Dal canto suo, la Turchia del nuovo millennio non è più quella di Kemal: «il nazionalismo islamista di Recep Tayyip Erdoğan, al potere da più di 15 anni, ha poco da spartire con quello laico di Atatürk – ci dice Alessandro – e gran parte del merito di questo “risveglio islamico” è da imputarsi all’opera del predicatore Fethullah Gülen, ora in esilio negli Stati Uniti ma fino al 2013 strettissimo alleato di Erdoğan». Per il Presidente la questione curda è innanzitutto una straordinaria occasione per ricompattare l’opinione pubblica interna, in un contesto di bassa crescita (+0,5% le stime per il 2019), di erosione del consenso dell’Akp – uscito con le ossa rotte dalle elezioni amministrative – e di crescente ostilità nei confronti dei quasi 4 milioni di rifugiati siriani presenti nel Paese. E sono proprio questi ultimi al centro dell’operazione in Rojava: un milione, secondo i piani, quelli da “ricollocare”.
La Turchia punta a rendere il Nordest della Siria quanto più frammentato possibile dal punto di vista etnico, in un divide et impera che impedisca la creazione di un’entità statuale autonoma sotto il controllo dell’YPG (l’Unità di Protezione Popolare dei curdi siriani, vicina al Pkk). Un pericoloso precedente per l’alto rischio di emulazione anche al di qua del confine. Dal punto di vista internazionale poi, il “patto di Sochi” siglato il 22 ottobre con Vladimir Putin – che ha formalmente bloccato l’offensiva turca nella regione e ha stabilito pattugliamenti congiunti fino a 10 km in territorio siriano – è l’ennesima prova di un progressivo avvicinamento della Turchia di Erdoğan alla Russia. Russia che «pur appoggiando apertamente le potenze sciite della regione – Iran in primis – non si fa scrupoli a intrattenere rapporti anche con i paesi sunniti». Turchia su tutti.
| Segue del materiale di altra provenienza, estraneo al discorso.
Lemma times_selected_absent x (names : list string) :
  x ∉ names -> times_selected x names = 0%nat.
Proof.
  unfold times_selected. induction names as [| name names IH]; intros Hnotin.
  - reflexivity.
  - apply not_elem_of_cons in Hnotin as [Hne Hnotin].
    rewrite filter_cons. case_decide; [congruence | by apply IH].
Qed.

Lemma times_selected_NoDup x (names : list string) :
  NoDup names -> x ∈ names -> times_selected x names = 1%nat.
Proof.
  induction 1 as [| name names Hnotin Hnodup IH]; intros Hin.
  - by apply elem_of_nil in Hin.
  - change (name :: names) with ([name] ++ names). rewrite times_selected_app.
    apply elem_of_cons in Hin as [-> | Hin].
    + rewrite (times_selected_absent name names Hnotin).
      unfold times_selected. rewrite filter_cons. by case_decide.
    + rewrite IH by done. unfold times_selected. rewrite filter_cons.
      case_decide as Heq; [subst; done | reflexivity].
Qed.

Lemma times_selected_rounds x (names : list string) (m : nat) :
  NoDup names -> x ∈ names -> times_selected x (concat (replicate m names)) = m.
Proof.
  intros Hnodup Hin. induction m as [| m IH]; [reflexivity |].
  cbn [replicate concat]. rewrite times_selected_app, IH.
  by rewrite times_selected_NoDup.
Qed.

(** X13.  With one and the same visiting order at every call, and the
    counter at 0, a number of calls that is a multiple of the number of
    endpoints selects every endpoint equally often. *)
Lemma select_in_turn_even `{Platform} (visited : list (string * EndpointConfig.t))
    (r : Runner) (m : nat) src pos :
  let strategy := EndpointSelectionConfig.Strategy (EndpointSelection (cfg r)) in
  String.eqb strategy "weighted" = false -> String.eqb strategy "random" = false ->
  visited <> [] -> NoDup (visited.*1) -> endpointIdx r = 0 ->
  Z.of_nat (m * length visited) < 2 ^ 64 ->
  exists names r',
    select_in_turn r (replicate (m * length visited) visited) src pos =
      (Value (names, r'), pos) /\
    forall x, x ∈ visited.*1 -> times_selected x names = m.
Proof.
  intros strategy Hw Hr Hne Hnodup Hidx Hfit.
  rewrite (select_in_turn_stable visited src pos _ r Hw Hr Hne) by lia.
  eexists _, _. split; [reflexivity |]. intros x Hx.
  pose proof (rounds_of_names (visited.*1) m) as Hrounds.
  unfold len in *. rewrite length_fmap in Hrounds.
  rewrite Hidx, Hrounds by (by destruct visited).
  by apply times_selected_rounds.
Qed.

(** The three orders are orders in which a loop may visit the map. *)
Lemma visits_range_over_endpoints :
  Forall (fun visited => ranges_over visited (Endpoints abc_config))
         [visit_abc; visit_bac; visit_bca].
Proof.
  assert (Hmap : map_to_list (Endpoints abc_config) =
                 [("c", endpoint "/c"); ("a", endpoint "/a"); ("b", endpoint "/b")])
    by (vm_compute; reflexivity).
  unfold ranges_over. rewrite Hmap.
  repeat constructor.
  - apply Permutation_cons_app with (l1 := [("c", endpoint "/c")]) (l2 := [("b", endpoint "/b")]).
    apply Permutation_cons_app with (l1 := [("c", endpoint "/c")]) (l2 := []). reflexivity.
  - apply Permutation_cons_app with (l1 := [("c", endpoint "/c"); ("a", endpoint "/a")]) (l2 := []).
    apply Permutation_cons_app with (l1 := [("c", endpoint "/c")]) (l2 := []). reflexivity.
  - apply Permutation_cons_app with (l1 := [("c", endpoint "/c"); ("a", endpoint "/a")]) (l2 := []).
    apply Permutation_cons_app with (l1 := []) (l2 := [("a", endpoint "/a")]). reflexivity.
Qed.

(** C7 fails on the code.  Each call of [selectEndpoint] builds the list of
    names anew by a loop over the map of endpoints, and the order of such a
    loop is not fixed: when three calls in a row visit the map as (a, b, c),
    (b, a, c) and (b, c, a), each returns [names[counter mod 3]] of its own
    list, and the three calls select a, a, a. *)
Theorem round_robin_follows_map_order :
  Forall (fun visited => ranges_over visited (Endpoints abc_config))
         [visit_abc; visit_bac; visit_bca] /\
  forall (P : Platform) src pos,
    exists r',
      @select_in_turn P (NewRunner abc_config metrics.NewCollector)
                      [visit_abc; visit_bac; visit_bca] src pos =
        (Value (["a"; "a"; "a"], r'), pos) /\
      endpointIdx r' = 3.
Proof.
  split; [exact visits_range_over_endpoints |].
  intros P src pos. eexists. split; vm_compute; reflexivity.
Qed.

End selection_facts.

(** ** Building the URL *)

Section url_facts.
Import Int config runner.

Lemma append_slash_not_empty (b : string) : (b ++ "/")%string <> "".
Proof. destruct b; discriminate. Qed.

(** [TrimSuffix s "/"] cuts the last character of [s] when it is a slash,
    and leaves [s] as it is otherwise. *)
Lemma TrimSuffix_slash (s : string) :
  (exists b, s = (b ++ "/")%string /\ strings.TrimSuffix s "/" = b) \/
  ((forall b, s <> (b ++ "/")%string) /\ strings.TrimSuffix s "/" = s).
Proof.
  induction s as [| c s IH].
  - right. split; [| reflexivity]. intros b Hb. by apply (append_slash_not_empty b).
  - cbn [strings.TrimSuffix]. destruct (String.eqb_spec (String c s) "/") as [Heq | Hne].
    + left. exists "". by rewrite Heq.
    + destruct IH as [(b & Hb & Htrim) | (Hno & Htrim)].
      * left. exists (String c b). rewrite Htrim, Hb. done.
      * right. rewrite Htrim. split; [| reflexivity].
        intros [| c' b] Hb; simpl in Hb.
        -- by apply Hne.
        -- injection Hb as -> Hs. by apply (Hno b).
Qed.

Lemma resolvePath_no_parameters `{Platform} `{External} (path : string) src pos :
  resolvePath path [] src pos = (Value path, pos).
Proof. reflexivity. Qed.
E l’Ue? «Le ultime dichiarazioni del presidente dell’Europarlamento David Sassoli lasciano pochi dubbi: per l’Europa la Turchia è un corpo estraneo all’Occidente ma non è con la retorica dei buoni e dei cattivi che si portano avanti le relazioni internazionali», avverte ancora Alessandro. «Si parla molto, e giustamente, degli infiniti tradimenti subiti dai curdi, dagli accordi Sykes-Picot alla dichiarazione Balfour fino al recente ritiro delle truppe Usa dal Rojava. Ma non va dimenticato che gli stessi turchi si sono visti promettere per decenni l’ingresso nell’Ue, salvo poi sentirsi dire da Giscard d’Estaing che nei corridoi diplomatici di mezza Europa tutti li odiavano ma nessuno aveva il coraggio di dirglielo in faccia. Troppo facile ora – conclude – lamentarsi della deriva autoritaria di Erdoğan e della sua liaison con Putin: non era chiudendo le porte ma dialogando che si poteva scongiurare tutto ciò».